- Samsung and Stanford researchers have created 10,000 ppi OELD screens.
- This offers even more pixel density than a 6-inch display with 32K resolution.
Pixel density is a major factor in screen quality, serving as a measure of how sharp the display is. The Sony Xperia 1 II and its 4K screen deliver 643 pixels per square inch (ppi), the sharpest screen on smartphones in 2020.
Now, Samsung and Stanford researchers have created an OLED display with a pixel density of about 10,000 ppi (h / t :). IEEE spectrum). In other words, even a 6-inch display with 32K resolution (30,720 x 17,280) does not match, topping out at around 6,000 ppi.
The researchers used OLED film to create two reflective layers of white light, one with a silver film and the other with a “metasurface”. This metasurface contains a “forest of microscopic pillars”, acting as pixels measuring 2.4 microns in size.

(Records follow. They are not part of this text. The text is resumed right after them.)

(* ===== verification/Http.v ===== *)
(** * The HTTP transport (raft/transport_http.go)

    The client calls and the server routes of [HTTPTransport].  encoding/json
    ([JsonMsg]) and net/http ([HttpLib]) are parameters: a request is served at
    most once, by the route of its path on the addressed node, and a response
    that arrives is the one that route wrote.

    The three calls end in [return reply, t.post(..., &reply)].  Go leaves open
    whether the variable [reply] is read before or after the call in the same
    statement, so the order is a parameter ([late]). *)

From Stdlib Require Import Strings.Ascii.
From S2P Require Import Prelude RaftLog Rpc Disk Node Election Replication Snapshot Transport Grpc.

(** ** The libraries *)

(** JSON documents [J] and one message type [A]; [None] is an error. *)
Class JsonMsg (J A : Type) := {
  json_Marshal : A -> option J;
  json_Decode : J -> option A
}.

(** What is written is read back, for the messages in [text]. *)
Class JsonRoundtrip (J A : Type) `{!JsonMsg J A} (text : A -> Prop) :=
  json_roundtrip : forall a, text a -> exists j, json_Marshal a = Some j /\ json_Decode j = Some a.

(** A response: its status and its body, [None] for a text that is no JSON. *)
Definition response (J : Type) : Type := Z * option J.

Definition StatusOK : Z := 200.
Definition StatusBadRequest : Z := 400.
Definition StatusNotFound : Z := 404.

(** A POST of [body] to [http://addr path], where [serve] is the server of each
    node. *)
Class HttpLib (W J : Type) := {
  http_Do : W -> string -> string -> bool -> (string -> J -> RaftNode -> RaftNode * response J) ->
    string -> J -> nodes -> nodes * (response J + net_error);
  http_Do_spec : forall w self addr expired serve path body ns,
    rpc_spec (serve path body) addr ns (http_Do w self addr expired serve path body ns)
}.

(** encoding/json replaces bytes that are not UTF-8; on ASCII text it is exact. *)
Definition ascii_text (s : string) : bool :=
  forallb (λ c, (nat_of_ascii c <? 128)%nat) (String.list_ascii_of_string s).

Definition rv_text (a : RequestVoteArgs) : Prop := ascii_text (rv_CandidateID a) = true.
Definition ae_text (a : AppendEntriesArgs) : Prop :=
  ascii_text (ae_LeaderID a) = true /\
  Forall (λ e, ascii_text (le_ConfigOp e) = true /\ ascii_text (le_ConfigPeer e) = true) (ae_Entries a).
Definition is_text (a : InstallSnapshotArgs) : Prop := ascii_text (is_LeaderID a) = true.
Definition no_text {A : Type} (a : A) : Prop := True.

Section http.
Context {W J : Type} `{!HttpLib W J}.
Context `{!JsonMsg J RequestVoteArgs, !JsonMsg J RequestVoteReply}.
Context `{!JsonMsg J AppendEntriesArgs, !JsonMsg J AppendEntriesReply}.
Context `{!JsonMsg J InstallSnapshotArgs, !JsonMsg J InstallSnapshotReply}.

(** ** The server side *)

(** The common body of the three routes: decode, handle, encode. *)
Definition http_route {A R : Type} `{!JsonMsg J A, !JsonMsg J R} (handler : A -> RaftNode -> RaftNode * R)
    (body : J) (n : RaftNode) : RaftNode * response J :=
  match json_Decode body with
  | None => (n, (StatusBadRequest, None))
  | Some args => let '(n', reply) := handler args n in (n', (StatusOK, json_Marshal reply))
  end.

(** The routes [Register] installs. *)
Definition http_Register (now : Z) (path : string) (body : J) (n : RaftNode) : RaftNode * response J :=
  if String.eqb path "/raft/request-vote" then http_route (λ args n, HandleRequestVote now n args) body n
  else if String.eqb path "/raft/append-entries" then http_route (λ args n, HandleAppendEntries now n args) body n
  else if String.eqb path "/raft/install-snapshot" then http_route (λ args n, HandleInstallSnapshot n args) body n
  else (n, (StatusNotFound, None)).

(** ** The client side *)

(** What [post] leaves in [*reply], or its error. *)
Definition http_post {A R : Type} `{!JsonMsg J A, !JsonMsg J R} (w : W) (self addr : string) (expired : bool) (now : Z)
    (path : string) (args : A) (ns : nodes) : nodes * (R + net_error) :=
  match json_Marshal args with
  | None => (ns, inr ErrMarshal)
  | Some data =>
      match http_Do w self addr expired (http_Register now) path data ns with
      | (ns, inr e) => (ns, inr e)
      | (ns, inl (status, body)) =>
          if negb (status =? StatusOK) then (ns, inr (ErrStatus status))
          else match body ≫= json_Decode with
               | Some reply => (ns, inl reply)
               | None => (ns, inr ErrDecode)
               end
      end
  end.

(** [return reply, t.post(..., &reply)], with [zero] the initial value. *)
Definition http_return {R : Type} (late : bool) (zero : R) (res : nodes * (R + net_error)) : nodes * (R + net_error) :=
  match res with
  | (ns, inl reply) => (ns, inl (if late then reply else zero))
  | (ns, inr e) => (ns, inr e)
  end.

Definition http_RequestVote (late : bool) (w : W) (self addr : string) (expired : bool) (now : Z)
    (args : RequestVoteArgs) (ns : nodes) : nodes * (RequestVoteReply + net_error) :=
  http_return late (mkRequestVoteReply 0 false)
    (http_post w self addr expired now "/raft/request-vote" args ns).

Definition http_AppendEntries (late : bool) (w : W) (self addr : string) (expired : bool) (now : Z)
    (args : AppendEntriesArgs) (ns : nodes) : nodes * (AppendEntriesReply + net_error) :=
  http_return late (mkAppendEntriesReply 0 false 0 0)
    (http_post w self addr expired now "/raft/append-entries" args ns).

Definition http_InstallSnapshot (late : bool) (w : W) (self addr : string) (expired : bool) (now : Z)
    (args : InstallSnapshotArgs) (ns : nodes) : nodes * (InstallSnapshotReply + net_error) :=
  http_return late (mkInstallSnapshotReply 0)
    (http_post w self addr expired now "/raft/install-snapshot" args ns).

(** ** The contract of a transport *)

(** A post to a route with a given handler. *)
Lemma http_post_spec {A R : Type} `{!JsonMsg J A, !JsonMsg J R, !JsonRoundtrip J R no_text}
    (text : A -> Prop) `{!JsonRoundtrip J A text} w self addr expired now path (args : A)
    (handler : A -> RaftNode -> RaftNode * R) ns :
  text args -> (forall body n, http_Register now path body n = http_route handler body n) ->
  rpc_spec (handler args) addr ns (http_post w self addr expired now path args ns).
Proof.
  intros Ht Hroute. unfold http_post. destruct (json_roundtrip args Ht) as (data & -> & Hdec).
  assert (Hh : forall n, http_Register now path data n = ((handler args n).1, (StatusOK, json_Marshal (handler args n).2))).
  { intros n. rewrite Hroute. unfold http_route. rewrite Hdec. by destruct (handler args n). }
  pose proof (http_Do_spec w self addr expired (http_Register now) path data ns) as Hspec.
  destruct (http_Do _ _ _ _ _ _ _ _) as [ns' [[status body]|e]]; unfold rpc_spec in *; simpl in Hspec.
  - destruct Hspec as (n & Hn & Hrep & ->). rewrite Hh in Hrep |- *. injection Hrep as -> ->. simpl.
    destruct (json_roundtrip (handler args n).2) as (j & -> & Hj); [done|]. simpl. rewrite Hj. by exists n.
  - destruct Hspec as [->|(n & Hn & ->)]; [by left|right]. exists n. by rewrite Hh.
Qed.

Lemma http_return_late {R : Type} (zero : R) res : http_return true zero res = res.
Proof. by destruct res as [? []]. Qed.

Lemma http_return_early {R : Type} (zero reply : R) res ns : http_return false zero res = (ns, inl reply) -> reply = zero.
Proof. destruct res as [? []]; simpl; congruence. Qed.
End http.

(** ** A network and a codec *)

(** Documents that remember the message they came from. *)
Inductive exDoc :=
  | DVote (a : RequestVoteArgs) | DVoteReply (r : RequestVoteReply)
  | DAppend (a : AppendEntriesArgs) | DAppendReply (r : AppendEntriesReply)
  | DSnap (a : InstallSnapshotArgs) | DSnapReply (r : InstallSnapshotReply).

#[export] Instance exVote : JsonMsg exDoc RequestVoteArgs :=
  { json_Marshal a := Some (DVote a); json_Decode d := match d with DVote a => Some a | _ => None end }.
#[export] Instance exVoteReply : JsonMsg exDoc RequestVoteReply :=
  { json_Marshal r := Some (DVoteReply r); json_Decode d := match d with DVoteReply r => Some r | _ => None end }.
#[export] Instance exAppend : JsonMsg exDoc AppendEntriesArgs :=
  { json_Marshal a := Some (DAppend a); json_Decode d := match d with DAppend a => Some a | _ => None end }.
#[export] Instance exAppendReply : JsonMsg exDoc AppendEntriesReply :=
  { json_Marshal r := Some (DAppendReply r); json_Decode d := match d with DAppendReply r => Some r | _ => None end }.
#[export] Instance exSnap : JsonMsg exDoc InstallSnapshotArgs :=
  { json_Marshal a := Some (DSnap a); json_Decode d := match d with DSnap a => Some a | _ => None end }.
#[export] Instance exSnapReply : JsonMsg exDoc InstallSnapshotReply :=
  { json_Marshal r := Some (DSnapReply r); json_Decode d := match d with DSnapReply r => Some r | _ => None end }.

#[export] Instance exVote_rt text : JsonRoundtrip exDoc RequestVoteArgs text.
Proof. intros a _. by eexists. Qed.
#[export] Instance exVoteReply_rt text : JsonRoundtrip exDoc RequestVoteReply text.
Proof. intros a _. by eexists. Qed.
#[export] Instance exAppend_rt text : JsonRoundtrip exDoc AppendEntriesArgs text.
Proof. intros a _. by eexists. Qed.
#[export] Instance exAppendReply_rt text : JsonRoundtrip exDoc AppendEntriesReply text.
Proof. intros a _. by eexists. Qed.
#[export] Instance exSnap_rt text : JsonRoundtrip exDoc InstallSnapshotArgs text.
Proof. intros a _. by eexists. Qed.
#[export] Instance exSnapReply_rt text : JsonRoundtrip exDoc InstallSnapshotReply text.
Proof. intros a _. by eexists. Qed.

(** The wires of Grpc.v, carrying documents. *)
#[export, refine] Instance wires_HttpLib : HttpLib wires exDoc := {
  http_Do w self addr expired serve path body ns := wires_unary w self addr expired (serve path) body ns
}.
Proof. intros w self addr expired serve path body ns. exact (grpc_unary_spec w self addr expired (serve path) body ns). Defined.

(** ** Properties *)

(** The HTTP transport: if [reply] is read after [post], every call keeps
    the contract of a transport for messages of ASCII text: a call that returns
    a reply ran the peer's handler exactly once on exactly the caller's
    arguments and returns exactly its reply, and a call that fails ran it at
    most once, whatever the failure.  If [reply] is read before [post], as Go
    also allows, a call that succeeds returns the zero reply, whatever the peer
    answered. *)
Theorem http_transparent {W J : Type} `{!HttpLib W J,
    !JsonMsg J RequestVoteArgs, !JsonMsg J RequestVoteReply, !JsonMsg J AppendEntriesArgs, !JsonMsg J AppendEntriesReply,
    !JsonMsg J InstallSnapshotArgs, !JsonMsg J InstallSnapshotReply,
    !JsonRoundtrip J RequestVoteArgs rv_text, !JsonRoundtrip J RequestVoteReply no_text,
    !JsonRoundtrip J AppendEntriesArgs ae_text, !JsonRoundtrip J AppendEntriesReply no_text,
    !JsonRoundtrip J InstallSnapshotArgs is_text, !JsonRoundtrip J InstallSnapshotReply no_text}
    (w : W) (self addr : string) (expired : bool) (now : Z)
    (rv : RequestVoteArgs) (ae : AppendEntriesArgs) (snap : InstallSnapshotArgs) (ns ns' : nodes) :
  (rv_text rv -> rpc_spec (λ n, HandleRequestVote now n rv) addr ns (http_RequestVote true w self addr expired now rv ns)) /\
  (ae_text ae -> rpc_spec (λ n, HandleAppendEntries now n ae) addr ns (http_AppendEntries true w self addr expired now ae ns)) /\
  (is_text snap -> rpc_spec (λ n, HandleInstallSnapshot n snap) addr ns (http_InstallSnapshot true w self addr expired now snap ns)) /\
  (forall r, http_RequestVote false w self addr expired now rv ns = (ns', inl r) -> r = mkRequestVoteReply 0 false) /\
  (forall r, http_AppendEntries false w self addr expired now ae ns = (ns', inl r) -> r = mkAppendEntriesReply 0 false 0 0) /\
  (forall r, http_InstallSnapshot false w self addr expired now snap ns = (ns', inl r) -> r = mkInstallSnapshotReply 0).
Proof.
  unfold http_RequestVote, http_AppendEntries, http_InstallSnapshot. rewrite !http_return_late. split_and!.
  - intros Ht. by apply (http_post_spec rv_text w self addr expired now _ rv (λ args n, HandleRequestVote now n args)).
  - intros Ht. by apply (http_post_spec ae_text w self addr expired now _ ae (λ args n, HandleAppendEntries now n args)).
  - intros Ht. by apply (http_post_spec is_text w self addr expired now _ snap (λ args n, HandleInstallSnapshot n args)).
  - intros r. apply http_return_early.
  - intros r. apply http_return_early.
  - intros r. apply http_return_early.
Qed.

Lemma http_transparent_witness :
  let ns := {["b" := exampleNode]} : nodes in
  rpc_spec (λ n, HandleRequestVote 0 n (mkRequestVoteArgs 1 "a" 0 0 false)) "b" ns
    (http_RequestVote (J := exDoc) true ((λ _ _, WireUp) : wires) "a" "b" false 0 (mkRequestVoteArgs 1 "a" 0 0 false) ns).
Proof.
  refine (proj1 (http_transparent (J := exDoc) ((λ _ _, WireUp) : wires) "a" "b" false 0 (mkRequestVoteArgs 1 "a" 0 0 false)
    (mkAppendEntriesArgs 1 "a" 0 0 [] 0) (mkInstallSnapshotArgs 1 "a" 1 1 []) {["b" := exampleNode]} ∅) _). reflexivity.
Defined.

(** On a healthy network a vote that the peer grants is lost by the early read. *)
Lemma early_read_loses_vote :
  let ns := {["b" := exampleNode]} : nodes in
  let args := mkRequestVoteArgs 1 "a" 0 0 false in
  let w : wires := λ _ _, WireUp in
  (http_RequestVote (J := exDoc) true w "a" "b" false 0 args ns).2 = inl (mkRequestVoteReply 1 true) /\
  (http_RequestVote (J := exDoc) false w "a" "b" false 0 args ns).2 = inl (mkRequestVoteReply 0 false).
Proof. by split; vm_compute. Qed.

The team notes that light is reflected back and forth between these layers, giving the build-up “standard color-filtered white OLED displays, as well as double luminescence efficiency of high color purity.” Check out an image showing the screen tech below.
VR could be a perfect use-case for this I 10,000 PPI performance, according to researchers. It certainly sounds like a funny use for that technology, and it would be a fatal leap on existing consumer headsets. For example, the Valve Index and HTC Vive Vive Cosmos offer a PPI of less than 800 years.
It is also worth noting that a 10,000 ppi screen will require a ton of horsepower for VR and general computing that is not yet available to consumers. For example, the latest and greatest RTX 3090 graphics card on 8K is on top. This translates to 275 ppi for a 32 inch 8K monitor.
We immediately put 10 thousand ppi on smartphones. Don’t bank by looking at the OLED display. In addition to the horsepower requirements, all those pixels drain a large amount of battery.
However, research by Samsung and the Stanford team notes that 20,000 ppi is really the theoretical limit for technology. However, they note that when you shrink these pixels below one micron in size, the brightness is a commercial off.